◆ What to produce
Write out exactly the lines of the material below, beginning at the top and ending at the line that contains "The components are".
BEGIN Entries supplied
(** * movie-app: the search screen and the detail screen

    A shallow embedding of the two client components of the repository,
    [src/app/page.tsx] (search) and the movie detail page, together with
    the properties of their fetch-and-render flow.

    The components are React function components: their state lives in
    [useState] cells, their handlers are [async] functions that suspend at
    every [await], and React re-renders from the state once the
    synchronous stretch of code that called the setters has finished.  The
    embedding keeps that structure: an [async] function is a tree of
    synchronous effects and suspension points, a component is a record of
    state cells, and a render is a pure function from the state to a
    description of the markup. *)

From Stdlib Require Import String Ascii List ZArith NArith Bool Lia DecimalString.
From Stdlib Require Import DecimalPos DecimalN.
Import ListNotations.
Local Open Scope string_scope.

(** ** JavaScript values used by the components *)

(** What a [throw] or a rejected promise carries.  The detail page asks
    [err instanceof Error] and reads [err.message]. *)
Inductive Thrown : Type :=
| ErrorObj (message : string)
| NotAnError (shown : string).

(** How a promise settles. *)
Inductive Settled (X : Type) : Type :=
| Fulfilled (x : X)
| Rejected (reason : Thrown).
Arguments Fulfilled {X} x.
Arguments Rejected {X} reason.

(** A JavaScript string is a sequence of UTF-16 code units.  Text that the
    components only pass through to the markup is kept as [string]; the
    search text, whose code units [encodeURIComponent] inspects, is kept as
    its code units. *)
Definition code_unit := N.
Definition jsstring := list code_unit.

(** [!s] on a string: only the empty string is falsy. *)
Definition jsstring_truthy (s : jsstring) : bool :=
  match s with [] => false | _ :: _ => true end.

Definition string_truthy (s : string) : bool :=
  match s with EmptyString => false | String _ _ => true end.

(** [a || b] on strings. *)
Definition string_or (a b : string) : string :=
  if string_truthy a then a else b.

(** *** encodeURIComponent *)

Definition in_range (lo hi c : N) : bool := ((lo <=? c) && (c <=? hi))%N.

(** The characters [encodeURIComponent] leaves alone:
    [A-Z a-z 0-9 - _ . ! ~ * ' ( )]. *)
Definition uri_unreserved (c : code_unit) : bool :=
  in_range 65 90 c || in_range 97 122 c || in_range 48 57 c
  || existsb (N.eqb c) [45; 95; 46; 33; 126; 42; 39; 40; 41]%N.

Definition is_lead_surrogate (c : code_unit) : bool := in_range 55296 56319 c.
Definition is_trail_surrogate (c : code_unit) : bool := in_range 56320 57343 c.

(** The code point of a surrogate pair. *)
Definition surrogate_pair (lead trail : code_unit) : N :=
  ((lead - 55296) * 1024 + (trail - 56320) + 65536)%N.

(** The UTF-8 octets of a code point. *)
Definition utf8_octets (cp : N) : list N :=
  (if cp <? 128 then [cp]
   else if cp <? 2048 then [192 + cp / 64; 128 + cp mod 64]
   else if cp <? 65536 then
     [224 + cp / 4096; 128 + (cp / 64) mod 64; 128 + cp mod 64]
   else
     [240 + cp / 262144; 128 + (cp / 4096) mod 64;
      128 + (cp / 64) mod 64; 128 + cp mod 64])%N.

Definition hex_digit (n : N) : ascii :=
  nth (N.to_nat n) (list_ascii_of_string "0123456789ABCDEF") "0"%char.

Definition percent_octet (b : N) : string :=
  String "%" (String (hex_digit (b / 16)) (String (hex_digit (b mod 16)) "")).

Definition percent_escape (cp : N) : string :=
  String.concat "" (map percent_octet (utf8_octets cp)).

(** [encodeURIComponent s]; [None] is the [URIError] thrown at a surrogate
    that has no partner. *)
Fixpoint encodeURIComponent (s : jsstring) : option string :=
  match s with
  | [] => Some ""
  | c :: rest =>
    if uri_unreserved c then
      option_map (String (ascii_of_N c)) (encodeURIComponent rest)
    else if is_trail_surrogate c then None
    else if is_lead_surrogate c then
      match rest with
      | d :: rest' =>
        if is_trail_surrogate d then
          option_map (append (percent_escape (surrogate_pair c d)))
                     (encodeURIComponent rest')
        else None
      | [] => None
      end
    else option_map (append (percent_escape c)) (encodeURIComponent rest)
  end.

Definition URIError : Thrown := ErrorObj "URI malformed".

(** A call that returns [option] threw when it gave [None]. *)
Definition throws {A : Type} (r : option A) : bool :=
  match r with Some _ => false | None => true end.

(** [s.isWellFormed()]: no surrogate stands without its partner. *)
Fixpoint isWellFormed (s : jsstring) : bool :=
  match s with
  | [] => true
  | c :: rest =>
    if is_trail_surrogate c then false
    else if is_lead_surrogate c then
      match rest with
      | d :: rest' => is_trail_surrogate d && isWellFormed rest'
      | [] => false
      end
    else isWellFormed rest
  end.

(** A string of ASCII characters as code units, for writing inputs. *)
Definition js (s : string) : jsstring :=
  map N_of_ascii (list_ascii_of_string s).

(** *** Numbers

    The numbers of the components arrive in JSON bodies, as decimal
    literals: [mantissa / 10 ^ decimals].  [JSON.parse] reads a literal
    as the double nearest to it, and a template literal prints a double
    by [Number::toString]: its shortest digits that read back as the
    same double, in plain or in exponent form. *)
Record number : Type := { mantissa : Z; decimals : nat }.

Definition number_of_Z (z : Z) : number := {| mantissa := z; decimals := 0 |}.

(** The literal denotes the integer [n]; [136] and [136.0] denote 136. *)
Definition denotes (x : number) (n : Z) : Prop :=
  mantissa x = (n * 10 ^ Z.of_nat (decimals x))%Z.

(** Drop the trailing zeros of the fraction. *)
Fixpoint strip_zeros (m : Z) (d : nat) : Z * nat :=
  match d with
  | O => (m, O)
  | S d' => if (m mod 10 =? 0)%Z then strip_zeros (m / 10) d' else (m, d)
  end.

Definition Z_digits (z : Z) : string :=
  NilZero.string_of_uint (N.to_uint (Z.to_N z)).

Fixpoint zeros (k : nat) : string :=
  match k with O => "" | S k' => String "0" (zeros k') end.

Local Open Scope Z_scope.

(** [num / den * base ^ e], as a ratio. *)
Definition times_pow (base num den e : Z) : Z * Z :=
  if 0 <=? e then (num * base ^ e, den) else (num, den * base ^ (- e)).

(** The [b] with [2 ^ b <= num / den < 2 ^ (b + 1)]. *)
Definition floor_log2 (num den : Z) : Z :=
  let b := Z.log2 num - Z.log2 den in
  let '(n, d) := times_pow 2 num den (- b) in
  if d <=? n then b else b - 1.

(** The [n] with [10 ^ (n - 1) <= num / den < 10 ^ n]. *)
Definition decimal_exponent (num den : Z) : Z :=
  if den <=? num then Z.of_nat (String.length (Z_digits (num / den)))
  else
    let p := Z.of_nat (String.length (Z_digits (den / num))) in
    if num * 10 ^ (p - 1) =? den then 2 - p else 1 - p.

(** Round to the nearest integer, ties to even. *)
Definition round_half_even (num den : Z) : Z :=
  let f := num / den in
  let r := num mod den in
  if 2 * r <? den then f
  else if den <? 2 * r then f + 1
  else if Z.even f then f else f + 1.

(** The magnitude of a double: [f * 2 ^ e] with [f < 2 ^ 53]. *)
Inductive double : Type :=
| Zero
| Finite (f e : Z)
| Infinity.

(** The double nearest to [num / den], as [JSON.parse] reads a literal:
    53 bits from the leading one, or down to [2 ^ -1074] for the
    subnormal ones; beyond the largest double, infinity. *)
Definition to_double (num den : Z) : double :=
  let b := floor_log2 num den in
  let e := Z.max (b - 52) (-1074) in
  let '(n, d) := times_pow 2 num den (- e) in
  let f := round_half_even n d in
  if f =? 0 then Zero
  else
    let '(f', e') := if f =? 2 ^ 53 then (2 ^ 52, e + 1) else (f, e) in
    if 971 <? e' then Infinity else Finite f' e'.

(** [s * 10 ^ x] reads back as the double [f * 2 ^ e]: it lies between
    the midpoints to the neighbouring doubles, the midpoints themselves
    counting when [f] is even.  The comparison is made in quarters of the
    unit in the last place. *)
Definition reads_back (f e s x : Z) : bool :=
  let upper := 4 * f + 2 in
  let lower :=
      if (f =? 2 ^ 52) && (-1074 <? e) then 4 * f - 1 else 4 * f - 2 in
  let '(tn, td) := times_pow 10 s 1 x in
  let '(cn, cd) := times_pow 2 tn td (2 - e) in
  if Z.even f
  then (lower * cd <=? cn) && (cn <=? upper * cd)
  else (lower * cd <? cn) && (cn <? upper * cd).

(** The shortest digits [s], with their exponent [x], that read back as
    [f * 2 ^ e], tried from [k] digits on; of two candidates of one
    length, the nearer.  [n] is the decimal exponent of the double. *)
Fixpoint shortest_digits (fuel : nat) (k : Z) (f e n : Z) : Z * Z :=
  let x := n - k in
  let '(vn, vd) := times_pow 2 f 1 e in
  let '(sn, sd) := times_pow 10 vn vd (- x) in
  let below := sn / sd in
  let above := below + 1 in
  let r := sn mod sd in
  match fuel with
  | O => (below, x)
  | S fuel' =>
    match reads_back f e below x, reads_back f e above x with
    | true, true =>
      (if 2 * r <? sd then below
       else if sd <? 2 * r then above
       else if Z.even below then below else above, x)
    | true, false => (below, x)
    | false, true => (above, x)
    | false, false => shortest_digits fuel' (k + 1) f e n
    end
  end.

Fixpoint strip_trailing (fuel : nat) (s x : Z) : Z * Z :=
  match fuel with
  | O => (s, x)
  | S fuel' => if s mod 10 =? 0 then strip_trailing fuel' (s / 10) (x + 1)
               else (s, x)
  end.

(** The text of the digits [ds] with the decimal exponent [n], by the
    cases of [Number::toString]: digits and zeros, digits around a
    point, a zero and a point before the digits, or exponent form. *)
Definition format_digits (ds : string) (n : Z) : string :=
  let k := Z.of_nat (String.length ds) in
  if (k <=? n) && (n <=? 21) then (ds ++ zeros (Z.to_nat (n - k)))%string
  else if (0 <? n) && (n <=? 21)
  then (substring 0 (Z.to_nat n) ds ++ "."
        ++ substring (Z.to_nat n) (Z.to_nat (k - n)) ds)%string
  else if (-6 <? n) && (n <=? 0)
  then ("0." ++ zeros (Z.to_nat (- n)) ++ ds)%string
  else
    let e := n - 1 in
    let sign := if e <? 0 then "-" else "+" in
    let lead := if k =? 1 then ds
                else (substring 0 1 ds ++ "."
                      ++ substring 1 (Z.to_nat (k - 1)) ds)%string in
    (lead ++ "e" ++ sign ++ Z_digits (Z.abs e))%string.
END Entries supplied
◆ Result of the task
(** * movie-app: the search screen and the detail screen

    A shallow embedding of the two client components of the repository,
    [src/app/page.tsx] (search) and the movie detail page, together with
    the properties of their fetch-and-render flow.

    The components are React function components: their state lives in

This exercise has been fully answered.